The stage-system mismatch problem is real. A trader at the survival stage using a 38% win rate trend-following system will experience months of zero income — statistically profitable, psychologically unsustainable. Van Tharp's framework says: match the system to the stage, not to your aspirations. Trade the system your capital and psychology can support right now. Graduate to higher-stage systems as your capital grows past each threshold.

System selection decision tree matching trading strategy types to financial freedom stages with trade frequency and R-multiple characteristics
Different freedom stages demand different system characteristics -- matching your strategy to your stage prevents structural failure.

Reverse-Engineering Your System from Your Freedom Number #

Most traders build a system and then figure out what it earns. Van Tharp's approach inverts this completely: start with what you need, then engineer a system to deliver it.

Step 1: Define your freedom number. Let's use $10,000/month (Comfort stage for a trader with $5,000 in monthly expenses at 2x multiplier).

Step 2: Determine available capital. $400,000 trading account.

Step 3: Calculate required monthly return. $10,000 / $400,000 = 2.5% monthly return.
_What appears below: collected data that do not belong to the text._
(** C4.  The function throws the error 'Ratios sum to greater than 100%'
    exactly when the input ratios of the token of some donation sum to
    more than [WAD]; it throws nothing else, and it returns whenever no
    token group exceeds [WAD]. *)
Theorem fixDonationRoundingErrors_throws_iff (donations : list Donation) :
  (fixDonationRoundingErrors donations = Throws InvariantViolation <->
   exists d, d ∈ donations /\ tokenSum donations (token d) > WAD) /\
  (forall e, fixDonationRoundingErrors donations = Throws e -> e = InvariantViolation) /\
  ((forall d, d ∈ donations -> tokenSum donations (token d) <= WAD) ->
   exists fixed, fixDonationRoundingErrors donations = Returns fixed).
Proof.
  rewrite fixDonationRoundingErrors_settleAll. repeat split.
  - intros H. by apply settleAll_throws_inv in H as [_ H].
  - intros H. apply settleAll_throws; [|assumption].
    intros tok Htok. by apply elem_of_nil in Htok.
  - intros e H. by apply settleAll_throws_inv in H as [H _].
  - intros H. by apply settleAll_returns.
Qed.

End Allocator.

(** * The token value converter *)
Module Converter.
Import Cart.

(** ** The two directions *)

Lemma getConvertedAmount_to_reference {N} `{JSNumber N}
    (quotes : gmap string N) (amount : N) (tokenAddress : string) :
  num_eqb (num_one : N) num_one = true ->
  getConvertedAmount quotes amount tokenAddress (Some num_one)
  = Returns (num_mul amount (default num_zero (quotes !! tokenAddress))).
Proof. intros E. unfold getConvertedAmount. simpl. by rewrite E. Qed.

Lemma getConvertedAmount_from_reference {N} `{JSNumber N}
    (quotes : gmap string N) (amount : N) (tokenAddress : string) (direction : N) :
  num_eqb direction num_one = false ->
  getConvertedAmount quotes amount tokenAddress (Some direction)
  = Returns (num_mul amount (num_div num_one (default num_zero (quotes !! tokenAddress)))).
Proof. intros E. unfold getConvertedAmount. simpl. by rewrite E. Qed.

(** An omitted direction is direction 1. *)
Lemma getConvertedAmount_default_direction {N} `{JSNumber N}
    (quotes : gmap string N) (amount : N) (tokenAddress : string) :
  getConvertedAmount quotes amount tokenAddress None
  = getConvertedAmount quotes amount tokenAddress (Some num_one).
Proof. reflexivity. Qed.

(** ** Sample quote tables *)

Definition GTC : string := "0xDe30da39c46104798bB5aA3fe8B9e0e1F348163F".

Definition DAI_address : string := "0x6B175474E89094C44Da98b954EedeAC495271d0F".

Definition exactQuotes : gmap string Qc := {[ GTC := Q2Qc (7 # 2) ]}.

Definition floatQuotes : gmap string float := {[ GTC := 49%float ]}.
Annualized, that's roughly 30% — aggressive but achievable for an active futures trader.

Step 4: Set risk per trade. At 1% risk per trade on $400,000, 1R = $4,000.

Step 5: Calculate required expectancy and trade frequency. You need $10,000/month. At 1R = $4,000: $10,000 / $4,000 = 2.5R total needed per month. At +0.50R per trade: 2.5 / 0.50 = 5 trades per month. That's startlingly low.
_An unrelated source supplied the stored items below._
Lemma _splitext_lower (p : string) (sep : ascii) (altsep : option ascii) :
  caseless sep → (∀ a, altsep = Some a → caseless a) →
  OsPath._splitext (Py.lower p) sep altsep
  = (Py.lower (OsPath._splitext p sep altsep).1,
     Py.lower (OsPath._splitext p sep altsep).2).
Proof.
  intros Hsep Halt. unfold OsPath._splitext, Py.rfind.
  rewrite !(rfind_from_lower _ _ _ Hsep).
  rewrite !(rfind_from_lower _ _ _ caseless_dot).
  assert (match altsep with
          | Some a => Z.max (Py.rfind_from sep p 0) (Py.rfind_from a (Py.lower p) 0)
          | None => Py.rfind_from sep p 0
          end
          = match altsep with
            | Some a => Z.max (Py.rfind_from sep p 0) (Py.rfind_from a p 0)
            | None => Py.rfind_from sep p 0
            end) as ->.
  { destruct altsep as [a |]; [| done]. by rewrite (rfind_from_lower _ _ _ (Halt a eq_refl)). }
  rewrite splitext_scan_lower.
  destruct (_ && _); simpl; [| done].
  by rewrite lower_take, lower_drop.
Qed.

Lemma splitext_lower (fl : flavour) (p : string) :
  (OsPath.splitext fl (Py.lower p)).2 = Py.lower (OsPath.splitext fl p).2.
Proof.
  unfold OsPath.splitext. rewrite _splitext_lower; [done | |].
  - destruct fl; [apply caseless_slash | apply caseless_backslash].
  - intros a. destruct fl; simpl; [done |]. intros [= <-]. apply caseless_slash.
Qed.

(** C10: the extension test is case-insensitive.  A path is accepted
    exactly when its lower-cased extension is in [IMAGE_EXTS], so two
    paths that differ only in letter case get the same answer. *)
Theorem is_image_file_case_insensitive (fl : flavour) (path : string) :
  (is_image_file fl path = true
   ↔ Py.lower (OsPath.splitext fl path).2 ∈ IMAGE_EXTS)
  ∧ (∀ q, Py.lower q = Py.lower path →
          is_image_file fl q = is_image_file fl path)
  ∧ is_image_file fl (Py.lower path) = is_image_file fl path.
Proof.
  assert (∀ q, Py.lower q = Py.lower path →
               is_image_file fl q = is_image_file fl path) as Hcase.
  { intros q Hq. unfold is_image_file.
    by rewrite <- !splitext_lower, Hq. }
  split; [apply bool_decide_eq_true |].
  split; [exact Hcase |].
  apply Hcase, lower_idemp.
Qed.

Example is_image_file_upper : is_image_file Nt "C:\pics\IMG_0001.JPG" = true.
Proof. reflexivity. Qed.

Example is_image_file_mixed : is_image_file Posix "/home/user/scan.Png" = true.
Proof. reflexivity. Qed.

Example is_image_file_other : is_image_file Posix "/home/user/scan.PDF" = false.
Proof. reflexivity. Qed.

End LetterCase.

(** ** The output-path allocator *)

Section Allocator.
Context `{Host}.
Local Open Scope nat_scope.

Lemma string_length_app (s1 s2 : string) :
  String.length (s1 +:+ s2) = String.length s1 + String.length s2.
Proof. induction s1 as [| a s1 IH]; simpl; [done |]. by rewrite IH. Qed.

Lemma string_app_inv_tail (s1 s2 e : string) : s1 ++ e = s2 ++ e → s1 = s2.
Proof.
  revert s2. induction s1 as [| a s1 IH]; intros [| b s2] Heq.
  - done.
  - apply (f_equal String.length) in Heq.
    rewrite !string_length_app in Heq. simpl in Heq. lia.
  - apply (f_equal String.length) in Heq.
    rewrite !string_length_app in Heq. simpl in Heq. lia.
  - change (String a (s1 +:+ e) = String b (s2 +:+ e)) in Heq.
    injection Heq as -> Heq. f_equal. by apply IH.
Qed.

Lemma starts_with_any_prefix (cs : list ascii) (a : ascii) (x y z : string) :
  Py.starts_with_any cs (x ++ String a y) = Py.starts_with_any cs (x ++ String a z).
Proof. by destruct x. Qed.

Lemma string_app_assoc (s1 s2 s3 : string) : (s1 ++ s2) ++ s3 = s1 ++ s2 ++ s3.
Proof.
  induction s1 as [| a s1 IH]; [done |].
  change (String a ((s1 +:+ s2) +:+ s3) = String a (s1 +:+ s2 +:+ s3)).
  by rewrite IH.
Qed.

Lemma join_inj_tail (fl : flavour) (dir x : string) (c : ascii) (y z : string) :
  OsPath.join fl dir (x ++ String c y) = OsPath.join fl dir (x ++ String c z) →
  y = z.
Proof.
  unfold OsPath.join. rewrite (starts_with_any_prefix _ c x y z).
  intros Heq.
  assert (x ++ String c y = x ++ String c z) as Heq'.
  { destruct (Py.starts_with_any _ _); [done |].
    destruct (_ || _); [by apply (inj (String.append _)) in Heq |].
    apply (inj (String.append _)) in Heq.
    change (String (OsPath.sep fl) (x ++ String c y)
            = String (OsPath.sep fl) (x ++ String c z)) in Heq.
    by injection Heq. }
  apply (inj (String.append _)) in Heq'. by injection Heq'.
Qed.

(** Distinct numbers give distinct numbered names. *)
Lemma numbered_inj (out_dir name suffix ext : string) :
  Inj (=) (=) (λ n : nat,
    OsPath.join os_flavour out_dir (name ++ suffix ++ "-" ++ pretty n ++ ext)).
Proof.
  intros n m Heq.
  rewrite <- !(string_app_assoc name suffix) in Heq.
  change ("-" ++ pretty n ++ ext) with (String "-" (pretty n ++ ext)) in Heq.
  change ("-" ++ pretty m ++ ext) with (String "-" (pretty m ++ ext)) in Heq.
  apply join_inj_tail, string_app_inv_tail in Heq.
  by apply (inj pretty) in Heq.
Qed.

(** Among the numbers [2 .. size + 2] one names a path that is free. *)
Lemma numbered_free (w : World) (out_dir name suffix ext : string) :
  ∃ n, 2 ≤ n ≤ size (existing w) + 2
       ∧ OsPath.join os_flavour out_dir
           (name ++ suffix ++ "-" ++ pretty n ++ ext) ∉ existing w.
Proof.
  set (numbered := λ n : nat,
    OsPath.join os_flavour out_dir (name ++ suffix ++ "-" ++ pretty n ++ ext)).
  set (l := seq 2 (S (size (existing w)))).
  destruct (Forall_Exists_dec (λ n, numbered n ∈ existing w)
              (λ n, numbered n ∉ existing w)
              (λ n, decide (numbered n ∈ existing w)) l) as [Hall | Hex].
  - exfalso.
    assert (NoDup (numbered <$> l)) as Hnd.
    { apply NoDup_fmap_2; [apply numbered_inj | apply NoDup_seq]. }
    assert (list_to_set (numbered <$> l) ⊆ existing w) as Hsub.
    { intros p [n [-> Hn]]%elem_of_list_to_set%list_elem_of_fmap.
      by eapply Forall_forall in Hall. }
    apply subseteq_size in Hsub.
    rewrite size_list_to_set, length_fmap in Hsub by done.
    unfold l in Hsub. rewrite length_seq in Hsub. lia.
  - apply Exists_exists in Hex as (n & Hn & Hfree).
    exists n. split; [| done].
    apply elem_of_seq in Hn. lia.
Qed.

(** The loop stops at the first free name at or after [n]. *)
Lemma safe_out_loop_spec (w : World) (out_dir name suffix ext : string) (d : nat) :
  ∀ (n : nat) (dst : string),
    OsPath.join os_flavour out_dir
      (name ++ suffix ++ "-" ++ pretty (n + d) ++ ext) ∉ existing w →
    ∃ r, (∀ fuel, d + 2 ≤ fuel →
            safe_out_loop fuel w out_dir name suffix ext dst n = Some r)
         ∧ (r ∉ existing w)
         ∧ (dst ∉ existing w → r = dst)
         ∧ (dst ∈ existing w →
            ∃ k, n ≤ k ≤ n + d
                 ∧ r = OsPath.join os_flavour out_dir
                         (name ++ suffix ++ "-" ++ pretty k ++ ext)
                 ∧ ∀ m, n ≤ m < k →
                     OsPath.join os_flavour out_dir
                       (name ++ suffix ++ "-" ++ pretty m ++ ext) ∈ existing w).
Proof.
  set (numbered := λ n : nat,
    OsPath.join os_flavour out_dir (name ++ suffix ++ "-" ++ pretty n ++ ext)).
  induction d as [| d IH]; intros n dst Hfree.
  - rewrite Nat.add_0_r in Hfree.
    destruct (decide (dst ∈ existing w)) as [Hin | Hout].
    + exists (numbered n). split; [| split; [done | split; [done |]]].
      * intros [| [| fuel]] Hfuel; [lia .. |]. simpl.
        rewrite bool_decide_eq_true_2 by done.
        by rewrite bool_decide_eq_false_2.
      * intros _. exists n. split; [lia |]. split; [done |]. lia.
    + exists dst. split; [| split; [done | split; [done | done]]].
      intros [| fuel] Hfuel; [lia |]. simpl.
      by rewrite bool_decide_eq_false_2.
  - destruct (decide (dst ∈ existing w)) as [Hin | Hout].
    + destruct (IH (n + 1) (numbered n)) as (r & Hrun & Hr & Hstop & Hgo).
      { by replace (n + 1 + d) with (n + S d) by lia. }
      exists r. split; [| split; [done | split; [done |]]].
      * intros [| fuel] Hfuel; [lia |]. simpl.
        rewrite bool_decide_eq_true_2 by done.
        apply Hrun. lia.
      * intros _.
        destruct (decide (numbered n ∈ existing w)) as [Hn | Hn].
        -- destruct (Hgo Hn) as (k & Hk & -> & Hbelow).
           exists k. split; [lia |]. split; [done |].
           intros m Hm. destruct (decide (m = n)) as [-> | Hne]; [done |].
           apply Hbelow. lia.
        -- exists n. split; [lia |]. split; [by apply Hstop |]. lia.
    + exists dst. split; [| split; [done | split; [done | done]]].
      intros [| fuel] Hfuel; [lia |]. simpl.
      by rewrite bool_decide_eq_false_2.
Qed.

Lemma safe_out_path_in_spec (w : World) (out_dir filename suffix : string) :
  allocation_spec w out_dir filename suffix
    (λ fuel, safe_out_path_in fuel w out_dir filename suffix).
Proof.
  unfold allocation_spec, safe_out_path_in.
  destruct (OsPath.splitext os_flavour filename) as [name ext]. simpl.
  destruct (numbered_free w out_dir name suffix ext) as (n & Hn & Hfree).
  destruct (safe_out_loop_spec w out_dir name suffix ext (n - 2) 2
              (OsPath.join os_flavour out_dir (name ++ suffix ++ ext)))
    as (r & Hrun & Hr & Hstop & Hgo).
  { by replace (2 + (n - 2)) with n by lia. }
  exists (n - 2 + 2), r.
  split; [exact Hrun |]. split; [exact Hr |]. split; [exact Hstop |].
  split.
  - intros Hin. destruct (Hgo Hin) as (k & Hk & -> & Hbelow).
    exists k. split; [lia |]. split; [done |]. exact Hbelow.
  - intros Hin H2. destruct (Hgo Hin) as (k & Hk & -> & Hbelow).
    destruct (decide (k = 2)) as [-> | Hne]; [done |].
    exfalso. apply H2, Hbelow. lia.
Qed.

End Allocator.


(** ** Conversion of one file *)

Section Convert.
Context `{Pillow} `{Host}.
Local Open Scope nat_scope.

(** C4: an image whose [is_animated] flag is set is skipped by each of
    the three conversion functions: the result is failure with the skip
    reason, and the world is left as it was, so nothing is written. *)
Theorem animated_inputs_are_skipped (fuel : nat) (src : string) (cfg : Config)
    (w : World) (im : Image) :
  Image_open w src = Return im →
  getattr_is_animated im = true →
  GrayscaleTool.convert_to_gray fuel src w
  = Some ((false, "アニメGIFのためスキップ"), w)
  ∧ AdjustTool.convert_one fuel src cfg w
    = Some ((false, "アニメGIFのためスキップ"), w)
  ∧ PreviewTool.convert_fullres fuel src cfg w
    = Some ((false, "アニメGIFのためスキップ"), w).
Proof.
  intros Hopen Hanim.
  unfold GrayscaleTool.convert_to_gray, GrayscaleTool.convert_to_gray_body,
    AdjustTool.convert_one, AdjustTool.convert_one_body,
    PreviewTool.convert_fullres, PreviewTool.convert_fullres_body.
  by rewrite Hopen, Hanim.
Qed.

(** An animated image is a skip of the two batch conversions. *)
Lemma animated_skip (fuel : nat) (src : string) (cfg : Config)
    (w : World) (im : Image) :
  Image_open w src = Return im →
  getattr_is_animated im = true →
  GrayscaleTool.convert_to_gray fuel src w
  = Some ((false, "アニメGIFのためスキップ"), w)
  ∧ AdjustTool.convert_one fuel src cfg w
    = Some ((false, "アニメGIFのためスキップ"), w).
Proof.
  intros Hopen Hanim.
  unfold GrayscaleTool.convert_to_gray, GrayscaleTool.convert_to_gray_body,
    AdjustTool.convert_one, AdjustTool.convert_one_body.
  by rewrite Hopen, Hanim.
Qed.

(** A file that cannot be opened is a skip with a reason. *)
Lemma unopened_inputs_are_skipped (fuel : nat) (src : string) (cfg : Config)
    (w : World) (e : exn) :
  Image_open w src = Raise e →
  GrayscaleTool.convert_to_gray fuel src w = Some (handle (Raise e), w)
  ∧ AdjustTool.convert_one fuel src cfg w = Some (handle (Raise e), w)
  ∧ PreviewTool.convert_fullres fuel src cfg w = Some (handle (Raise e), w).
Proof.
  intros Hopen.
  unfold GrayscaleTool.convert_to_gray, GrayscaleTool.convert_to_gray_body,
    AdjustTool.convert_one, AdjustTool.convert_one_body,
    PreviewTool.convert_fullres, PreviewTool.convert_fullres_body.
  by rewrite Hopen.
Qed.

Lemma handle_raise (e : exn) :
  handle (Raise e)
  = (false, match e with
            | UnidentifiedImageError _ => "不正な画像/未対応の形式"
            | _ => "失敗: " ++ exn_str e
            end).
Proof. by destruct e. Qed.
And that's the power of proper capitalization. With $400,000 and 1% risk, a +0.50R system only needs 5 trades per month to produce $10,000. The same freedom number with $100,000 in capital requires 1R = $1,000, meaning you need $10,000 / ($1,000 x 0.50) = 20 trades per month. Still manageable, but the margin for error shrinks dramatically.

Step 6: Validate with historical data. Backtest your system over 200+ trades. Does the expectancy hold? Does the SQN support the required consistency? What's the maximum drawdown, and can your capital survive it while still withdrawing living expenses? If the backtest shows +0.50R expectancy but maximum drawdown of 40%, a $400,000 account could drop to $240,000 — and at that point, 1% risk = $2,400, which changes all the math. Van Tharp's framework accounts for this by recommending you calculate your freedom number using the worst-case drawdown scenario, not the average.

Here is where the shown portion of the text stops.